Entries taken from a collection:

——————

(** ** No matching record *)

(** C9. When the lookup finds no record ([findOne] returns [null]) the
    validator resolves, to [undefined]; and the callback answers every
    falsy value of the validator with [done(null, false)]. *)
Theorem C9_no_match_resolves_undefined :
  (forall apiKey claimed w w',
      findOne (api_key_filter apiKey (_id claimed)) w = (Fulfilled Js.null, w') ->
      validateApiKey apiKey (Some claimed) w = (Fulfilled Js.undefined, w'))
  /\ (forall apiKey claimed w,
      outage (store w) = None ->
      (forall d, In d (documents (store w)) ->
                 matches (api_key_filter apiKey (_id claimed)) d = false) ->
      validateApiKey apiKey (Some claimed) w
      = (Fulfilled Js.undefined,
         {| store := store w;
            queries := (queries w ++ [api_key_filter apiKey (_id claimed)])%list |}))
  /\ (forall validated, Js.truthy validated = false -> on_validated validated = done_false)
  /\ (forall apiKey request w validated w',
      validateApiKey apiKey (user request) w = (Fulfilled validated, w') ->
      Js.truthy validated = false ->
      verify apiKey request w = (done_false, w')).
Proof.
  repeat apply conj.
  - intros k claimed w w' H. now rewrite validateApiKey_claimed, H.
  - intros k claimed w Ho Hnone. rewrite validateApiKey_claimed.
    unfold findOne. rewrite Ho.
    destruct (find _ _) as [d|] eqn:Ef; [|reflexivity].
    apply find_some in Ef as [Hin Hm]. rewrite (Hnone d Hin) in Hm. discriminate.
  - intros v H. unfold on_validated. now rewrite H.
  - intros k request w v w' Hv Hf. unfold verify, on_validated. now rewrite Hv, Hf.
Qed.

(** ** Only the [_id] of the claimed identity is read *)

(** C10. Two requests that present the same extracted credential against the
    same store and whose claimed identities agree on [_id] get the same
    outcome (and the same report, and send the same query), whatever the
    other fields of the claimed identities are. *)
Theorem C10_only_id_matters (r1 r2 : Request) (u1 u2 : User) (w : World) :
  extract (authorization r1) = extract (authorization r2) ->
  user r1 = Some u1 ->
  user r2 = Some u2 ->
  _id u1 = _id u2 ->
  outcome (fst (authenticate r1 w)) = outcome (fst (authenticate r2 w))
  /\ reported (fst (authenticate r1 w)) = reported (fst (authenticate r2 w))
  /\ snd (authenticate r1 w) = snd (authenticate r2 w).
Proof.
  intros He H1 H2 Hid.
  destruct (extract (authorization r2)) as [k|] eqn:E2.
  - rewrite (authenticate_present _ _ _ He), (authenticate_present _ _ _ E2), H1, H2.
    rewrite !validateApiKey_claimed, Hid.
    destruct (findOne _ w) as [[[ | |d]|e] w']; repeat split.
  - rewrite (authenticate_absent _ _ He), (authenticate_absent _ _ E2). repeat split.
Qed.

Lemma C10_only_id_matters_witness :
  let r1 := Sample.request (Some "Bearer abc123") (Some Sample.U1) in
  let r2 := Sample.request (Some "Bearer abc123") (Some Sample.U1_session) in
  let w := Sample.world Sample.users in
  outcome (fst (authenticate r1 w)) = outcome (fst (authenticate r2 w))
  /\ reported (fst (authenticate r1 w)) = reported (fst (authenticate r2 w))
  /\ snd (authenticate r1 w) = snd (authenticate r2 w).
Proof.
  apply (C10_only_id_matters
           (Sample.request (Some "Bearer abc123") (Some Sample.U1))
           (Sample.request (Some "Bearer abc123") (Some Sample.U1_session))
           Sample.U1 Sample.U1_session (Sample.world Sample.users)); reflexivity.
Defined.

(** ** Wrong key against unknown identity *)

(** When no record of the collection satisfies the filter, the gate answers
    Denied(credential-mismatch) after one lookup, and nothing in the result
    tells whether the claimed identity exists in the collection. *)
Lemma mismatch_hides_existence
  (request : Request) (w : World) (apiKey : string) (claimed : User) :
  extract (authorization request) = Some apiKey ->
  user request = Some claimed ->
  outage (store w) = None ->
  (forall d, In d (documents (store w)) ->
             matches (api_key_filter apiKey (_id claimed)) d = false) ->
  authenticate request w
  = (denied credential_mismatch request,
     {| store := store w;
        queries := (queries w ++ [api_key_filter apiKey (_id claimed)])%list |}).
Proof.
  intros He Hu Ho Hnone.
  rewrite (authenticate_present _ _ _ He), Hu, validateApiKey_claimed.
  unfold findOne. rewrite Ho.
  destruct (find _ _) as [d|] eqn:Ef; [|reflexivity].
  apply find_some in Ef as [Hin Hm]. rewrite (Hnone d Hin) in Hm. discriminate.
Qed.

Lemma mismatch_hides_existence_witness :
  let request := Sample.request (Some "Bearer wrong") (Some Sample.U1) in
  known "U1" Sample.users = true
  /\ known "U1" Sample.empty = false
  /\ fst (authenticate request (Sample.world Sample.users))
     = denied credential_mismatch request
  /\ fst (authenticate request (Sample.world Sample.empty))
     = denied credential_mismatch request.
Proof.
  cbv zeta. split; [reflexivity|]. split; [reflexivity|]. split.
  - rewrite (mismatch_hides_existence
               (Sample.request (Some "Bearer wrong") (Some Sample.U1))
               (Sample.world Sample.users) "wrong" Sample.U1); try reflexivity.
    intros d [<-|[<-|[<-|[]]]]; reflexivity.
  - rewrite (mismatch_hides_existence
               (Sample.request (Some "Bearer wrong") (Some Sample.U1))
               (Sample.world Sample.empty) "wrong" Sample.U1); try reflexivity.
    intros d [].
Defined.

——————

## TASK REQUIREMENTS
Start with the first line of the data and print every line exactly. The line containing "(** ** Only the" is the last one to include.

## PROBLEM SOLUTION
(** ** No matching record *)

(** C9. When the lookup finds no record ([findOne] returns [null]) the
    validator resolves, to [undefined]; and the callback answers every
    falsy value of the validator with [done(null, false)]. *)
Theorem C9_no_match_resolves_undefined :
  (forall apiKey claimed w w',
      findOne (api_key_filter apiKey (_id claimed)) w = (Fulfilled Js.null, w') ->
      validateApiKey apiKey (Some claimed) w = (Fulfilled Js.undefined, w'))
  /\ (forall apiKey claimed w,
      outage (store w) = None ->
      (forall d, In d (documents (store w)) ->
                 matches (api_key_filter apiKey (_id claimed)) d = false) ->
      validateApiKey apiKey (Some claimed) w
      = (Fulfilled Js.undefined,
         {| store := store w;
            queries := (queries w ++ [api_key_filter apiKey (_id claimed)])%list |}))
  /\ (forall validated, Js.truthy validated = false -> on_validated validated = done_false)
  /\ (forall apiKey request w validated w',
      validateApiKey apiKey (user request) w = (Fulfilled validated, w') ->
      Js.truthy validated = false ->
      verify apiKey request w = (done_false, w')).
Proof.
  repeat apply conj.
  - intros k claimed w w' H. now rewrite validateApiKey_claimed, H.
  - intros k claimed w Ho Hnone. rewrite validateApiKey_claimed.
    unfold findOne. rewrite Ho.
    destruct (find _ _) as [d|] eqn:Ef; [|reflexivity].
    apply find_some in Ef as [Hin Hm]. rewrite (Hnone d Hin) in Hm. discriminate.
  - intros v H. unfold on_validated. now rewrite H.
  - intros k request w v w' Hv Hf. unfold verify, on_validated. now rewrite Hv, Hf.
Qed.

(** ** Only the [_id] of the claimed identity is read *)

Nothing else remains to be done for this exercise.